§ Description of the task
Tally how many lines in the data below include "self", then please reply with only that figure.

§ Material for the task
(** * claude-dash: session analytics core

    A shallow embedding of the analytics code of claude-dash

      - [claude_dash/core/adaptive_bounds.py]   (module [AdaptiveBounds])
      - [claude_dash/core/bayesian_limits.py]   (module [BayesianLimits])
      - [claude_dash/providers/claude_code_reader.py] (module [Reader])

    Conventions of the embedding.

    - Python [float] and [numpy.float64] values are exact rationals [Q]:
      the model does not round.  A double can differ from the exact value
      in its last place, which matters where a result is truncated or
      compared with a value it can reach (the quotients of
      [calculate_bounds], the mean of a belief, sums of durations): there
      the statements are made on values that rounding cannot change, or for
      every value a rounded operation may return, and the definitions say
      where they are exact.
    - A naive [datetime] is a number of microseconds ([Z]); a [timedelta]
      is a difference of such numbers.  The range limits of [datetime]
      (years 1 to 9999) are not modelled.
    - A Python exception is a value of [exn]; a function that can raise
      returns [result].
    - [datetime.now()] and the file system are inputs: every function that
      reads the clock takes [now], and the reader takes the parsed lines. *)

From Stdlib Require Import String Ascii ZArith QArith Qround List Bool Lia Lqa.
From Stdlib Require Import Sorted Permutation.
Import ListNotations.

Open Scope Z_scope.

(** ** Exceptions and results *)

Inductive exn : Set :=
| ZeroDivisionError
| OverflowError
| ValueError.

Inductive result (A : Type) : Type :=
| Ok (a : A)
| Raise (e : exn).

Arguments Ok {A} a.
Arguments Raise {A} e.

Definition bind {A B : Type} (r : result A) (k : A -> result B) : result B :=
  match r with
  | Ok a => k a
  | Raise e => Raise e
  end.

Notation "x <- r ;; k" := (bind r (fun x => k))
  (at level 61, r at next level, right associativity).

(** ** Python and numpy helpers *)

(** [l[-n:]] for [n > 0]. *)
Definition last_n {A : Type} (n : nat) (l : list A) : list A :=
  skipn (length l - n) l.

(** [deque(maxlen=n).append(x)]: append on the right, drop on the left. *)
Definition deque_append {A : Type} (maxlen : nat) (d : list A) (x : A) : list A :=
  last_n maxlen (d ++ [x]).

(** Two-argument [max(a, b)] of Python: [b] when [b > a], else [a]. *)
Definition py_max (a b : Q) : Q :=
  if Qlt_le_dec a b then b else a.

Definition Zpy_max (a b : Z) : Z :=
  if a <? b then b else a.

(** [int(x)] on a finite float: truncation toward zero. *)
Definition Qtruncate (q : Q) : Z :=
  Z.quot (Qnum q) (Zpos (Qden q)).

Definition Qltb (a b : Q) : bool := negb (Qle_bool b a).

Fixpoint Qinsert (x : Q) (l : list Q) : list Q :=
  match l with
  | [] => [x]
  | y :: l' => if Qle_bool x y then x :: l else y :: Qinsert x l'
  end.

Definition Qsort (l : list Q) : list Q :=
  fold_right Qinsert [] l.

Definition Qsum (l : list Q) : Q :=
  fold_right Qplus 0%Q l.

Definition Qlen (l : list Q) : Q :=
  inject_Z (Z.of_nat (length l)).

(** [np.mean]. *)
Definition np_mean (l : list Q) : Q :=
  (Qsum l / Qlen l)%Q.

(** [np.percentile(l, p)] with the default linear interpolation: the
    virtual index [p/100 * (n-1)] into the sorted data. *)
Definition np_percentile (l : list Q) (p : Q) : Q :=
  let s := Qsort l in
  let idx := (p / 100 * inject_Z (Z.of_nat (length l - 1)))%Q in
  let lo := Qfloor idx in
  let g := (idx - inject_Z lo)%Q in
  let a := nth (Z.to_nat lo) s 0%Q in
  let b := nth (Nat.min (Z.to_nat lo + 1) (length l - 1)) s 0%Q in
  (a + g * (b - a))%Q.

(** [np.median]: the middle element, or the mean of the two middle ones. *)
Definition np_median (l : list Q) : Q :=
  let s := Qsort l in
  let n := length l in
  if Nat.even n
  then ((nth (n / 2 - 1) s 0%Q + nth (n / 2) s 0%Q) / 2)%Q
  else nth (n / 2) s 0%Q.

(** ** adaptive_bounds.py *)

Module AdaptiveBounds.

Section Calculator.

(** [np.sqrt], the one operation of [np.std] that leaves the rationals.
    Its result only feeds multipliers that [calculate_bounds] overwrites. *)
Variable np_sqrt : Q -> Q.

Definition np_std (l : list Q) : Q :=
  let mu := np_mean l in
  np_sqrt (np_mean (map (fun x => (x - mu) * (x - mu))%Q l)).

(** The labels stored in [pattern_history] by [add_prompt]. *)
Inductive category : Set := simple | moderate | complex.

(** The label of [get_current_pattern] and [PromptBounds.pattern]. *)
Inductive pattern : Set :=
| dominant (c : category)
| mixed.

Record PromptBounds : Set := {
  lower : Z;
  expected : Z;
  upper : Z;
  confidence_level : Q;
  bounds_pattern : pattern
}.

Record AdaptiveBoundsCalculator : Set := {
  window_size : nat;
  recent_multipliers : list Z;
  pattern_history : list category
}.

(** [__init__] *)
Definition init (window_size : nat) : AdaptiveBoundsCalculator :=
  {| window_size := window_size;
     recent_multipliers := [];
     pattern_history := [] |}.

Definition SIMPLE_THRESHOLD : Z := 3.
Definition COMPLEX_THRESHOLD : Z := 9.

Definition pattern_defaults (p : pattern) : Q :=
  match p with
  | dominant simple => 3
  | dominant moderate => 7
  | dominant complex => 18
  | mixed => 10
  end.

Definition categorize (message_count : Z) : category :=
  if message_count <=? SIMPLE_THRESHOLD then simple
  else if message_count >=? COMPLEX_THRESHOLD then complex
  else moderate.

Definition add_prompt (c : AdaptiveBoundsCalculator) (message_count : Z)
  : AdaptiveBoundsCalculator :=
  {| window_size := window_size c;
     recent_multipliers :=
       deque_append (window_size c) (recent_multipliers c) message_count;
     pattern_history :=
       deque_append (window_size c) (pattern_history c) (categorize message_count) |}.

Definition category_eqb (a b : category) : bool :=
  match a, b with
  | simple, simple | moderate, moderate | complex, complex => true
  | _, _ => false
  end.

Definition count_category (c : category) (l : list category) : nat :=
  length (filter (category_eqb c) l).

(** [count / total >= 0.6] *)
Definition is_dominant (count total : nat) : bool :=
  Qle_bool 0.6 (inject_Z (Z.of_nat count) / inject_Z (Z.of_nat total)).
(** What a run of summons leaves: the effect instances and the recorded
    native calls as they were, the new minions at the end of the board in
    the order of the cards, and every minion that existed untouched. *)
Lemma fold_place_at_end (cards : list Card) (p : player_id) (w : World) :
  let w' := fold_left (place_at_end p) cards w in
  effect_store w' = effect_store w
  ∧ native_calls w' = native_calls w
  ∧ next_object w' = next_object w + length cards
  ∧ minions (get_player p w')
    = minions (get_player p w) ++ seq (next_object w) (length cards)
  ∧ (∀ m, m < next_object w →
          minion_store w' !!! m = minion_store w !!! m)
  ∧ (∀ i c, cards !! i = Some c →
            minion_store w' !!! (next_object w + i) = new_minion c p).
Proof.
  revert w. induction cards as [|c cards IH]; intros w w'.
  - subst w'. cbn [fold_left length seq].
    rewrite app_nil_r, Nat.add_0_r. repeat split; done.
  - subst w'. cbn [fold_left].
    destruct (IH (place_at_end p w c)) as (Hs & Hn & Ho & Hb & Hold & Hnew).
    rewrite place_at_end_next_object in Ho, Hb, Hold, Hnew.
    split; [by rewrite Hs|]. split; [by rewrite Hn|].
    split; [rewrite Ho; cbn [length]; lia|].
    split.
    { rewrite Hb, place_at_end_minions. cbn [length seq].
      by rewrite <- app_assoc. }
    split.
    { intros m Hm. rewrite Hold by lia. by apply place_at_end_old_minion. }
    intros [|i] c' Hc'.
    + simplify_eq/=. rewrite Nat.add_0_r, Hold by lia.
      apply place_at_end_new_minion.
    + cbn in Hc'. specialize (Hnew i c' Hc').
      by replace (next_object w + S i) with (S (next_object w) + i) by lia.
Qed.

(** The cards on the board after a run of summons, when the minions on the
    board exist. *)
Lemma fold_place_at_end_board_cards (cards : list Card) (p : player_id)
    (w : World) :
  Forall (λ m, m < next_object w) (minions (get_player p w)) →
  board_cards p (fold_left (place_at_end p) cards w)
  = board_cards p w ++ cards.
Proof.
  intros Hb.
  destruct (fold_place_at_end cards p w) as (_ & _ & _ & Hm & Hold & Hnew).
  unfold board_cards. rewrite Hm, fmap_app. f_equal.
  - apply Forall_fmap_ext_1. eapply Forall_impl; [exact Hb|].
    intros m Hlt. cbn. by rewrite Hold.
  - apply list_eq. intros i. rewrite list_lookup_fmap.
    destruct (cards !! i) as [c|] eqn:Hc.
    + rewrite lookup_seq_lt by (by eapply lookup_lt_Some).
      cbn. by rewrite (Hnew i c Hc).
    + rewrite lookup_seq_ge by (by apply lookup_ge_None). done.
Qed.

(** ** ResurrectFriendlyMinionsAtEndOfTurn *)

Lemma bind_eq (ent : entity) (event : string) (f : callback) (w : World) :
  bind ent event f w = (Ok tt, exec (bind ent event f) w).
Proof. apply update_events_eq. Qed.

Lemma bind_once_eq (ent : entity) (event : string) (f : callback)
    (w : World) :
  bind_once ent event f w = (Ok tt, exec (bind_once ent event f) w).
Proof. apply update_events_eq. Qed.

Lemma unbind_eq (ent : entity) (event : string) (f : callback) (w : World) :
  unbind ent event f w = (Ok tt, exec (unbind ent event f) w).
Proof. apply update_events_eq. Qed.

Lemma Resurrect_turn_ended_run (w : World) (self t : nat)
    (dead_minions : list Card) :
  effect_store w !!! self
  = {| target := t;
       state := ResurrectFriendlyMinionsAtEndOfTurn dead_minions |} →
  t < next_object w →
  Resurrect_turn_ended self w
  = (Ok tt, fold_left (place_at_end (player (minion_store w !!! t)))
              dead_minions w).
Proof.
  intros He Ht. unfold Resurrect_turn_ended, the_effect.
  rewrite bind_run, He. cbn [state].
  rewrite for_each_summon_at_end; rewrite He; [done|exact Ht].
Qed.

Lemma Resurrect_turn_ended_repeated (n : nat) (w : World) (self t : nat)
    (dead_minions : list Card) :
  effect_store w !!! self
  = {| target := t;
       state := ResurrectFriendlyMinionsAtEndOfTurn dead_minions |} →
  t < next_object w →
  repeat_times n (Resurrect_turn_ended self) w
  = (Ok tt, fold_left (place_at_end (player (minion_store w !!! t)))
              (concat (replicate n dead_minions)) w).
Proof.
  revert w. induction n as [|n IH]; intros w He Ht.
  - reflexivity.
  - cbn [repeat_times replicate concat].
    rewrite (seq_run _ _ _ _ (Resurrect_turn_ended_run w self t _ He Ht)).
    rewrite fold_left_app.
    destruct (fold_place_at_end dead_minions
                (player (minion_store w !!! t)) w)
      as (Hs & _ & Ho & _ & Hold & _).
    rewrite IH.
    + by rewrite Hold.
    + by rewrite Hs.
    + rewrite Ho. lia.
Qed.
(** * Request orchestration of the X-ray analysis client (lib/gemini.ts)

    A shallow embedding of [retryWithBackoff], [analyzeXrayImage],
    [blobToBase64] and [checkApiConnection], and of the handlers of the
    view that call them (App.tsx).  Asynchronous code is sequential here: every [await]
    is a bind of a state-and-exception monad over the host environment
    (remote model, network, file reader, random source) and a trace of
    the observable events (attempts, timers, console, host calls).

    JavaScript numbers are embedded as integers ([Z]) where the source
    counts (the retry counter, the attempt budget) and as binary64
    numbers ([Number]) where it computes with them: the wait time is
    computed with the rounding of every operation, and can be infinite
    or NaN.  The same expression on the primitive floats of the
    processor serves as a cross-check of the rounding. *)

From Stdlib Require Import ZArith QArith Qround Qpower String Ascii List Bool.
From Stdlib Require Import Lia Lqa.
From Stdlib Require Import Sorted Floats FunInd Recdef.
Import ListNotations.

Close Scope Q_scope.
Set Implicit Arguments.

(** ** JavaScript values that can be thrown *)

(** An instance of [Error]: [name] is the constructor name (a subclass
    keeps its own), [message] is the text given to the constructor. *)
Record JsError := { name : string; message : string }.

(** [new Error(msg)] *)
Definition new_Error (msg : string) : JsError :=
  {| name := "Error"; message := msg |}.

(** Anything JavaScript can [throw]: an [Error] object, for which
    [instanceof Error] holds, or a value for which it does not (a
    string, a number, a plain object), kept by its printed form. *)
Inductive JsValue :=
| ErrorObject (e : JsError)
| NonError (repr : string).

(** The outcome of evaluating an expression or awaiting a promise. *)
Inductive Completion (A : Type) :=
| Normal (a : A)
| Throw (v : JsValue).
Arguments Normal {A} a.
Arguments Throw {A} v.

(** Whether a completion is a throw. *)
Definition throws {A} (c : Completion A) : bool :=
  match c with Normal _ => false | Throw _ => true end.

(** ** Strings *)

(** [s.includes(needle)] *)
Fixpoint includes (needle s : string) : bool :=
  String.prefix needle s ||
  match s with
  | EmptyString => false
  | String _ s' => includes needle s'
  end.

(** [s.split(sep)] for a one-character separator: never empty, the
    segments between consecutive separators in order. *)
Fixpoint js_split (sep : ascii) (s : string) : list string :=
  match s with
  | EmptyString => [EmptyString]
  | String c s' =>
      if Ascii.eqb c sep then EmptyString :: js_split sep s'
      else match js_split sep s' with
           | [] => [String c EmptyString]
           | seg :: segs => String c seg :: segs
           end
  end.

(** No occurrence of [sep] in [s]. *)
Fixpoint free_of (sep : ascii) (s : string) : bool :=
  match s with
  | EmptyString => true
  | String c s' => negb (Ascii.eqb c sep) && free_of sep s'
  end.

(** [!s] for a string or [undefined]: only the empty string and
    [undefined] are falsy. *)
Definition falsy (s : option string) : bool :=
  match s with
  | None => true
  | Some EmptyString => true
  | Some _ => false
  end.

(** ** Classification of failures (lines 35-36 and 115) *)

(** [error.message.includes('503') || error.message.includes('overloaded')] *)
Definition message_is_transient (msg : string) : bool :=
  includes "503" msg || includes "overloaded" msg.

(** [error instanceof Error && (...)]: the condition under which the
    retrier waits and tries again. *)
Definition is_transient (error : JsValue) : bool :=
  match error with
  | ErrorObject e => message_is_transient (message e)
  | NonError _ => false
  end.

(** ** Data of the requests *)

(** A part of the content array given to [model.generateContent]. *)
Inductive Part :=
| TextPart (text : string)
| InlineDataPart (mimeType data : string).

(** A [Blob]: its content type and its bytes. *)
Record Blob := { type : string; bytes : list Byte.byte }.
(** * Luna chatbot: lead-capture state machine of js/spotlight.js

    A shallow embedding of class [LunaChatbot] (js/spotlight.js) and of the
    ECMAScript built-ins it calls, followed by the properties of the
    conversation flow, the retry pipeline, the local backup and the protocol
    generator. *)

From Stdlib Require Import String Ascii NArith.
From stdpp Require Import gmap list.

Local Open Scope N_scope.

(** ** ECMAScript strings

    A JavaScript string is a sequence of UTF-16 code units; [length],
    [trim], [includes], [split] and a regular expression without the [u]
    flag all work on code units. *)

Module JS.

Abbreviation jsstring := (list N).

(** *** String literals

    The source file is UTF-8; a literal is written here as the same bytes
    and decoded into the code units the JavaScript engine would hold. *)

Definition bytes (s : string) : list N :=
  map N_of_ascii (list_ascii_of_string s).

Fixpoint utf8_decode (bs : list N) : list N :=
  match bs with
  | [] => []
  | b0 :: t0 =>
    if b0 <? 0x80 then b0 :: utf8_decode t0
    else if b0 <? 0xE0 then
      match t0 with
      | b1 :: t1 => (b0 mod 0x20) * 0x40 + b1 mod 0x40 :: utf8_decode t1
      | _ => [0xFFFD]
      end
    else if b0 <? 0xF0 then
      match t0 with
      | b1 :: b2 :: t2 =>
        (b0 mod 0x10) * 0x1000 + (b1 mod 0x40) * 0x40 + b2 mod 0x40
          :: utf8_decode t2
      | _ => [0xFFFD]
      end
    else
      match t0 with
      | b1 :: b2 :: b3 :: t3 =>
        (b0 mod 0x08) * 0x40000 + (b1 mod 0x40) * 0x1000
          + (b2 mod 0x40) * 0x40 + b3 mod 0x40 :: utf8_decode t3
      | _ => [0xFFFD]
      end
  end.

Definition utf16_encode (cp : N) : jsstring :=
  if cp <? 0x10000 then [cp]
  else [0xD800 + (cp - 0x10000) / 0x400; 0xDC00 + (cp - 0x10000) mod 0x400].

Definition lit (s : string) : jsstring :=
  concat (map utf16_encode (utf8_decode (bytes s))).

(** The double quote, which a literal cannot hold. *)
Definition dq : jsstring := [0x22].

(** *** White space

    [WhiteSpace] and [LineTerminator] of ECMA-262: what [trim] strips and
    what [\s] matches. *)

Definition isWhiteSpace (c : N) : bool :=
  (0x09 <=? c) && (c <=? 0x0D) || (c =? 0x20) || (c =? 0xA0)
  || (c =? 0x1680) || (0x2000 <=? c) && (c <=? 0x200A)
  || (c =? 0x2028) || (c =? 0x2029) || (c =? 0x202F) || (c =? 0x205F)
  || (c =? 0x3000) || (c =? 0xFEFF).

Fixpoint trimStart (s : jsstring) : jsstring :=
  match s with
  | c :: s' => if isWhiteSpace c then trimStart s' else s
  | [] => []
  end.

Definition trimEnd (s : jsstring) : jsstring :=
  rev (trimStart (rev s)).

Definition trim (s : jsstring) : jsstring := trimEnd (trimStart s).

(** *** Searching and slicing *)

Fixpoint startsWith (s t : jsstring) {struct t} : bool :=
  match t, s with
  | [], _ => true
  | _ :: _, [] => false
  | d :: t', c :: s' => (c =? d) && startsWith s' t'
  end.

Fixpoint includes (s t : jsstring) : bool :=
  startsWith s t ||
  match s with
  | [] => false
  | _ :: s' => includes s' t
  end.

(** [s.split(sep)[0]] for a one-unit separator: the units before its first
    occurrence, the whole string when there is none. *)
Fixpoint split_head (sep : N) (s : jsstring) : jsstring :=
  match s with
  | [] => []
  | c :: s' => if c =? sep then [] else c :: split_head sep s'
  end.

(** [s.substring(i, j)] for [i <= j]. *)
Definition substring (i j : nat) (s : jsstring) : jsstring :=
  take (j - i) (drop i s).

(** *** Case conversion on Basic Latin and Latin-1

    The engine's [toLowerCase] and [toUpperCase] follow the Unicode case
    tables.  The chatbot below is parametric in them; these two functions
    cover the code units below U+0100 whose image stays below U+0100 (the
    upper-case forms of U+00DF, U+00B5 and U+00FF do not) and serve to run
    the model on concrete Portuguese text. *)

Definition latin1_lower (c : N) : N :=
  if (0x41 <=? c) && (c <=? 0x5A) then c + 0x20
  else if (0xC0 <=? c) && (c <=? 0xDE) && negb (c =? 0xD7) then c + 0x20
  else c.

Definition latin1_upper (c : N) : N :=
  if (0x61 <=? c) && (c <=? 0x7A) then c - 0x20
  else if (0xE0 <=? c) && (c <=? 0xFE) && negb (c =? 0xF7) then c - 0x20
  else c.

Definition latin1_toLowerCase (s : jsstring) : jsstring := map latin1_lower s.
Definition latin1_toUpperCase (s : jsstring) : jsstring := map latin1_upper s.

(** *** Number.prototype.toString(36) on a non-negative integer *)

Definition digit36 (d : N) : N :=
  if d <? 10 then 0x30 + d else 0x61 + (d - 10).

Fixpoint toString36_aux (fuel : nat) (n : N) (acc : jsstring) : jsstring :=
  match fuel with
  | O => acc
  | S fuel' =>
    let acc' := digit36 (n mod 36) :: acc in
    if n <? 36 then acc' else toString36_aux fuel' (n / 36) acc'
  end.

Definition toString36 (n : N) : jsstring :=
  toString36_aux (S (N.to_nat (N.log2 n))) n [].

(** *** encodeURIComponent

    [Encode] of ECMA-262 with the unreserved set of [encodeURIComponent]:
    letters, digits and [- _ . ! ~ * ' ( )] are kept, every other code
    point is written as the percent-escaped octets of its UTF-8 form.  An
    unpaired surrogate raises [URIError]: the result is [None]. *)

Definition isAlnum (c : N) : bool :=
  (0x41 <=? c) && (c <=? 0x5A) || (0x61 <=? c) && (c <=? 0x7A)
  || (0x30 <=? c) && (c <=? 0x39).

Definition uriUnreserved (c : N) : bool :=
  isAlnum c
  || (c =? 0x2D) || (c =? 0x5F) || (c =? 0x2E) || (c =? 0x21) || (c =? 0x7E)
  || (c =? 0x2A) || (c =? 0x27) || (c =? 0x28) || (c =? 0x29).

Definition isLeadSurrogate (c : N) : bool := (0xD800 <=? c) && (c <=? 0xDBFF).
Definition isTrailSurrogate (c : N) : bool := (0xDC00 <=? c) && (c <=? 0xDFFF).

Definition utf8_encode (cp : N) : list N :=
  if cp <? 0x80 then [cp]
  else if cp <? 0x800 then [0xC0 + cp / 0x40; 0x80 + cp mod 0x40]
  else if cp <? 0x10000 then
    [0xE0 + cp / 0x1000; 0x80 + (cp / 0x40) mod 0x40; 0x80 + cp mod 0x40]
  else
    [0xF0 + cp / 0x40000; 0x80 + (cp / 0x1000) mod 0x40;
     0x80 + (cp / 0x40) mod 0x40; 0x80 + cp mod 0x40].

Definition hexUpper (d : N) : N :=
  if d <? 10 then 0x30 + d else 0x41 + (d - 10).

Definition percentEscape (cp : N) : jsstring :=
  concat (map (fun o => [0x25; hexUpper (o / 16); hexUpper (o mod 16)])
              (utf8_encode cp)).

Fixpoint encodeURIComponent (s : jsstring) : option jsstring :=
  match s with
  | [] => Some []
  | c :: s' =>
    if uriUnreserved c then cons c <$> encodeURIComponent s'
    else if isLeadSurrogate c then
      match s' with
      | d :: s'' =>
        if isTrailSurrogate d then
          app (percentEscape (0x10000 + (c - 0xD800) * 0x400 + (d - 0xDC00)))
            <$> encodeURIComponent s''
        else None
      | [] => None
      end
    else if isTrailSurrogate c then None
    else app (percentEscape c) <$> encodeURIComponent s'
  end.

(** A string without unpaired surrogates. *)
Fixpoint isWellFormed (s : jsstring) : bool :=
  match s with
  | [] => true
  | c :: s' =>
    if isLeadSurrogate c then
      match s' with
      | d :: s'' => isTrailSurrogate d && isWellFormed s''
      | [] => false
      end
    else negb (isTrailSurrogate c) && isWellFormed s'
  end.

§ Output
7